▶ _PROBLEM DETAILS_: Please reproduce each line of the data below exactly as shown.
--- START ---
Module Auth.
(** [Authority::new]; the conversion of a key to its bytes is the identity of
    the model of keys. *)
Definition new (protocol_key : PublicKey) (stake : Stake) (primary_address : Multiaddr)
    (network_key : Z) (hostname : string) : Authority :=
  mkAuthority 0 protocol_key protocol_key stake primary_address network_key hostname false.

Definition initialise (a : Authority) (id : AuthorityIdentifier) : Authority :=
  mkAuthority id (auth_protocol_key a) (auth_protocol_key_bytes a) (auth_stake a)
    (auth_primary_address a) (auth_network_key a) (auth_hostname a) true.

Definition with_primary_address (a : Authority) (address : Multiaddr) : Authority :=
  mkAuthority (auth_id a) (auth_protocol_key a) (auth_protocol_key_bytes a) (auth_stake a)
    address (auth_network_key a) (auth_hostname a) (auth_initialised a).

(** The public accessors check that the authority was initialised. *)
Definition id (a : Authority) : outcome AuthorityIdentifier :=
  assert_ (auth_initialised a);; Ret (auth_id a).
Definition protocol_key (a : Authority) : outcome PublicKey :=
  assert_ (auth_initialised a);; Ret (auth_protocol_key a).
Definition stake (a : Authority) : outcome Stake :=
  assert_ (auth_initialised a);; Ret (auth_stake a).
Definition primary_address (a : Authority) : outcome Multiaddr :=
  assert_ (auth_initialised a);; Ret (auth_primary_address a).
Definition network_key (a : Authority) : outcome Z :=
  assert_ (auth_initialised a);; Ret (auth_network_key a).
Definition hostname (a : Authority) : outcome string :=
  assert_ (auth_initialised a);; Ret (auth_hostname a).
End Auth.

Record Committee := mkCommittee {
  authorities : gmap Z Authority;          (* by public key *)
  authorities_by_id : gmap Z Authority;    (* by identifier *)
  epoch : Epoch;
  quorum_threshold : Stake;
  validity_threshold : Stake;
}.

Inductive CommitteeUpdateError :=
  | NotInCommittee (pk : PublicKey)
  | MissingFromUpdate (pk : PublicKey)
  | DifferentStake (pk : PublicKey).

(** [rand]: a choice made by a generator seeded with a number.  The [as f32]
    cast of the weights belongs to the parameter. *)
Class SeededRng := {
  choose_weighted : Z → list (Authority * Z) → option Authority;
  choose : Z → list Authority → option Authority;
}.

(** What the documentation of [rand] promises of these choices. *)
Class SeededRngLaws (R : SeededRng) : Prop := {
  choose_weighted_elem seed l a : choose_weighted seed l = Some a → a ∈ l.*1;
  choose_weighted_some seed l :
    Forall (λ p, 0 <= p.2) l → (∃ p, p ∈ l ∧ 0 < p.2) → is_Some (choose_weighted seed l);
  choose_elem seed l a : choose seed l = Some a → a ∈ l;
  choose_some seed l : l ≠ [] → is_Some (choose seed l);
}.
--- END ---
▶ _SOLUTION_:
Module Auth.
(** [Authority::new]; the conversion of a key to its bytes is the identity of
    the model of keys. *)
Definition new (protocol_key : PublicKey) (stake : Stake) (primary_address : Multiaddr)
    (network_key : Z) (hostname : string) : Authority :=
  mkAuthority 0 protocol_key protocol_key stake primary_address network_key hostname false.

Definition initialise (a : Authority) (id : AuthorityIdentifier) : Authority :=
  mkAuthority id (auth_protocol_key a) (auth_protocol_key_bytes a) (auth_stake a)
    (auth_primary_address a) (auth_network_key a) (auth_hostname a) true.

Definition with_primary_address (a : Authority) (address : Multiaddr) : Authority :=
  mkAuthority (auth_id a) (auth_protocol_key a) (auth_protocol_key_bytes a) (auth_stake a)
    address (auth_network_key a) (auth_hostname a) (auth_initialised a).

(** The public accessors check that the authority was initialised. *)
Definition id (a : Authority) : outcome AuthorityIdentifier :=
  assert_ (auth_initialised a);; Ret (auth_id a).
Definition protocol_key (a : Authority) : outcome PublicKey :=
  assert_ (auth_initialised a);; Ret (auth_protocol_key a).
Definition stake (a : Authority) : outcome Stake :=
  assert_ (auth_initialised a);; Ret (auth_stake a).
Definition primary_address (a : Authority) : outcome Multiaddr :=
  assert_ (auth_initialised a);; Ret (auth_primary_address a).
Definition network_key (a : Authority) : outcome Z :=
  assert_ (auth_initialised a);; Ret (auth_network_key a).
Definition hostname (a : Authority) : outcome string :=
  assert_ (auth_initialised a);; Ret (auth_hostname a).
End Auth.

Record Committee := mkCommittee {
  authorities : gmap Z Authority;          (* by public key *)
  authorities_by_id : gmap Z Authority;    (* by identifier *)
  epoch : Epoch;
  quorum_threshold : Stake;
  validity_threshold : Stake;
}.

Inductive CommitteeUpdateError :=
  | NotInCommittee (pk : PublicKey)
  | MissingFromUpdate (pk : PublicKey)
  | DifferentStake (pk : PublicKey).

(** [rand]: a choice made by a generator seeded with a number.  The [as f32]
    cast of the weights belongs to the parameter. *)
Class SeededRng := {
  choose_weighted : Z → list (Authority * Z) → option Authority;
  choose : Z → list Authority → option Authority;
}.

(** What the documentation of [rand] promises of these choices. *)
Class SeededRngLaws (R : SeededRng) : Prop := {
  choose_weighted_elem seed l a : choose_weighted seed l = Some a → a ∈ l.*1;
  choose_weighted_some seed l :
    Forall (λ p, 0 <= p.2) l → (∃ p, p ∈ l ∧ 0 < p.2) → is_Some (choose_weighted seed l);
  choose_elem seed l a : choose seed l = Some a → a ∈ l;
  choose_some seed l : l ≠ [] → is_Some (choose seed l);
}.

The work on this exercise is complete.